It’s that special time of year again. Dusk draws in ever quicker, colliding with the crisp afternoon sunshine (if we’re lucky) cruelly early in the day. The madness that is the Christmas Market on Princes Street is beginning and lectures are starting to wind down. Exams loom just over the horizon and people have started to look back to assess quite how just a blink of an eye ago we were bathed in a golden September glow.
The harsh reality of winter is unequivocally upon us but it seems that Christmas miracles have arrived a month early this year. Yes. The rumours are true. FIFA is in the news for something pertaining to actual football rather than dubious timepieces.

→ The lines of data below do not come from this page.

(* ===== verification/Errors.v ===== *)
(** * Errors

    The error enums of the programs, and the sum of them that an instruction can end with
    ([anchor_lang::error::Error]). [ProgramError] and [AnchorError] list the codes of the
    Solana runtime and of Anchor's account checks that the modelled code can produce;
    [ERuntime] is an abort of a cross-program call by the runtime, [EPanic] a Rust panic ([expect],
    [unwrap]). *)

From stdpp Require Import base decidable.
From Stdlib Require Import ZArith.
From S2P Require Import Prelude.

(** crates/solana-axelar-std/src/error.rs *)
Inductive EncodingError :=
| CannotMerklizeEmptyVerifierSet
| CannotMerklizeEmptyMessageSet
| SetSizeTooLarge
| IoError.

(** programs/solana-axelar-gateway/src/errors.rs *)
Inductive GatewayError :=
| VerifierSetTooOld
| EpochCalculationOverflow
| InvalidDomainSeparator
| SignatureVerificationFailed
| InvalidMerkleProof
| SlotIsOutOfBounds
| SlotAlreadyVerified
| InvalidDigitalSignature
| LeafNodeNotPartOfMerkleRoot
| InvalidVerificationSessionPDA
| SigningSessionNotValid
| InvalidDestinationAddress
| InvalidVerifierSetTrackerPDA
| MessageNotApproved
| InvalidMessageHash
| InvalidSigningPDA
| ProofNotSignedByLatestVerifierSet
| RotationCooldownNotDone
| DuplicateVerifierSetRotation
| InvalidVerifierSetTrackerProvided
| GatewayInvalidUpgradeAuthority
| InvalidLoaderContent
| InvalidLoaderState
| InvalidOperatorOrAuthorityAccount
| CallerNotSigner
| UnsupportedSignatureScheme
| InvalidSigningPDABump
| InvalidTimestamp
| InvalidEncodingScheme
| BorshSerializeError
| BorshDeserializeError
| PayloadAbiError.

(** programs/solana-axelar-gateway/src/executable.rs *)
Inductive ExecutableError :=
| InvalidPayloadHash
| InvalidAccounts.

(** programs/solana-axelar-governance/src/errors.rs *)
Inductive GovernanceError :=
| InvalidUpgradeAuthority
| GovInvalidArgument
| NotOperator
| GovArithmeticOverflow
| UnauthorizedChain
| UnauthorizedAddress
| GovInvalidInstructionData
| ProposalNotReady
| InvalidTargetProgram
| TargetAccountNotFound
| MissingNativeValueReceiver
| InvalidNativeValue
| UnauthorizedOperator
| GovMissingRequiredSignature
| GovernanceConfigMissing.

(** programs/solana-axelar-operators/src/errors.rs *)
Inductive OperatorsErrorCode :=
| UnauthorizedOwner
| SameOwner.

(** programs/solana-axelar-its/src/errors.rs *)
Inductive ItsError :=
| Paused
| InvalidAmount
| ItsInvalidArgument
| ItsInvalidInstructionData
| InvalidMetaplexDataAccount
| MinterNotProvided
| MinterRolesNotProvided
| MinterRolesPdaBumpNotProvided
| OperatorNotProvided
| OperatorRolesPdaNotProvided
| ItsInvalidAccountData
| UntrustedSourceChain
| UntrustedDestinationChain
| TrustedChainAlreadySet
| TrustedChainNotSet
| InvalidSourceAddress
| InvalidDestinationChain
| ItsInvalidDestinationAddress
| InvalidDestinationAddressAccount
| InterchainTransferExecutePdaMissing
| ZeroSupplyToken
| TokenManagerMintExtensionMismatch
| CallerNotUserAccount
| InvalidTokenMint
| TokenMintTokenManagerMissmatch
| AccountNotProvided
| InconsistentSourceIdAndPdaSeeds
| ItsArithmeticOverflow
| ItsMissingRequiredSignature
| NotEnoughAccountKeys
| InvalidTokenManagerType
| SerializationError
| InvalidDestinationTokenAuthority
| MissingMinterRole
| MissingOperatorRole
| MissingFlowLimiterRole
| FlowLimitExceeded.

(** Codes of [solana_program::program_error::ProgramError]. *)
Inductive ProgramError :=
| PE_InsufficientFunds
| PE_InvalidInstructionData
| PE_InvalidAccountData
| PE_InvalidArgument
| PE_ArithmeticOverflow
| PE_NotEnoughAccountKeys
| PE_MissingRequiredSignature
| PE_Custom (code : Z).

(** Codes of Anchor's account checks. *)
Inductive AnchorError :=
| AccountNotSigner
| AccountNotInitialized
| AccountOwnedByWrongProgram
| AccountDiscriminatorMismatch
| ConstraintMut
| ConstraintSigner
| ConstraintSeeds
| ConstraintAddress
| InvalidProgramId
| AccountAlreadyInUse
| AccountDidNotDeserialize
| ConstraintMintMintAuthority
| ConstraintMintTokenProgram
| ConstraintTokenMint
| ConstraintTokenOwner
| ConstraintTokenTokenProgram
| ConstraintAssociated
| ConstraintAssociatedTokenTokenProgram
| AccountNotAssociatedTokenAccount
| AccountNotEnoughKeys
| InstructionDidNotDeserialize.

Inductive Error :=
| EGateway (e : GatewayError)
| EGovernance (e : GovernanceError)
| EOperators (e : OperatorsErrorCode)
| EIts (e : ItsError)
| EEncoding (e : EncodingError)
| EProgram (e : ProgramError)
| EAnchor (e : AnchorError)
| ERuntime
| EPanic.

(** [impl From<ExecutableError> for anchor_lang::error::Error]. *)
Definition executable_error (e : ExecutableError) : Error :=
  match e with
  | InvalidPayloadHash => EProgram (PE_Custom 7000)
  | InvalidAccounts => EProgram (PE_Custom 7001)
  end.

#[global] Instance GatewayError_eq_dec : EqDecision GatewayError.
Proof. solve_decision. Defined.
#[global] Instance GovernanceError_eq_dec : EqDecision GovernanceError.
Proof. solve_decision. Defined.
#[global] Instance OperatorsErrorCode_eq_dec : EqDecision OperatorsErrorCode.
Proof. solve_decision. Defined.
#[global] Instance ItsError_eq_dec : EqDecision ItsError.
Proof. solve_decision. Defined.
#[global] Instance EncodingError_eq_dec : EqDecision EncodingError.
Proof. solve_decision. Defined.
#[global] Instance ProgramError_eq_dec : EqDecision ProgramError.
Proof. solve_decision. Defined.
#[global] Instance AnchorError_eq_dec : EqDecision AnchorError.
Proof. solve_decision. Defined.
#[global] Instance Error_eq_dec : EqDecision Error.
Proof. solve_decision. Defined.

(** The result of an instruction, or of a function that returns Anchor's [Result]. *)
Abbreviation Result := (result Error).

Sepp himself may seem reticent about the thought of returning his £16,000 gifted watch, but Blatter’s minions have been busy scouring the world from Mexico to Wexford to benevolently compile for us the shortlist for the Puskás Award, a selection of what FIFA sees as the top 10 most breath-quickening, awe-inspiring, heartbreakingly beautiful goals this year.
Vocalising the following statement may prove difficult, but FIFA on the whole have actually done quite a good job. The array of goals chosen are inspirational not only because of the undoubtedly high level of sheer unadulterated talent on show but also the variety it displays. The shortlist is representative of the modern game; supra-national, multifaceted and vital.
The usual suspects are, of course, included. Amongst the likes of Zlatan Ibrahimovic, Diego Costa and Robin Van Persie, James Rodriguez’ effort for Columbia in the last 16 of the World Cup this year against Uruguay features as a strong contender. His stunning ability to control the ball with his chest, pivot and release a stinging dipping volley in one smooth, almost balletic movement has, for now at least, made him a favourite to win.
In stark contrast to those thoroughbred sons of current footballing stock is Stephanie Roche. As the only woman on the list she not only represents the level talent in the fast growing women’s arm of the sport, but also the skills on show in the lesser known levels of the football hierarchy. Filmed on a shaky camera by her opponent’s coach, her display of control and mastery of skill was watched live by a minuscule cohort of fans. Roche is the rising star of the competition, experiencing a meteoric rise in support and becoming a serious contender.
Contenders for the crown hark from all over the world. The UK is represented alongside both North and South America, Asia, Scandinavia and Continental Europe. Global football is evidently alive and brimming with talented men and women at all levels of the game throughout the world.
Despite this resolutely positive outlook, the concept of the Puskás Award is unexpectedly controversial. It seems anathema to criticise the idea of comparison at all when sport is so heavily invested in competition. Yet, some argue that the Puskás Award places unhealthy emphasis on wonder-goals and leads people to undervalue the everyday marvels of the team game. By placing goals like this on a pedestal, it has been said that we neglect the broader talents it takes to make a team. Nevertheless, individual talent can be celebrated whilst recognising the importance of assists and tactical formations that form the superstructure that facilitate them.
Yes, the list is by no means exhaustive. For a start, Eric Lamela’s glorious Rabona wonder goal coming 29 minutes into Totenham’s 5-1 win over Asteras Tripolis doesn’t feature. But then again, given the near impossible nature of such a task there were always going to be some superb feats that couldn’t be included? We ought to be focusing on the array of talent that is there rather than dwelling on what is not.
It can be so easy to become stuck in a mire of criticism, especially when it comes to FIFA. However, if you choose to believe the positives rather than dwell on the negatives, the Puskás Award showcases not only individual talent, but highlights the diversity of the global game in a veritable smorgasbord of talent.
As winter descends and the temptation to stay tucked up and out of the cold with our nearest and dearest strengthens, think of FIFA, standing outside in the metaphorical moral wilderness facing a very real blizzard of criticism. They don’t deserve our sympathy, but as the season of goodwill approaches, let’s hope they rejoin the footballing family soon. For despite all the kickbacks, they’re missing out on something far more special- being part of a global community that truly appreciates the magic of the beautiful game.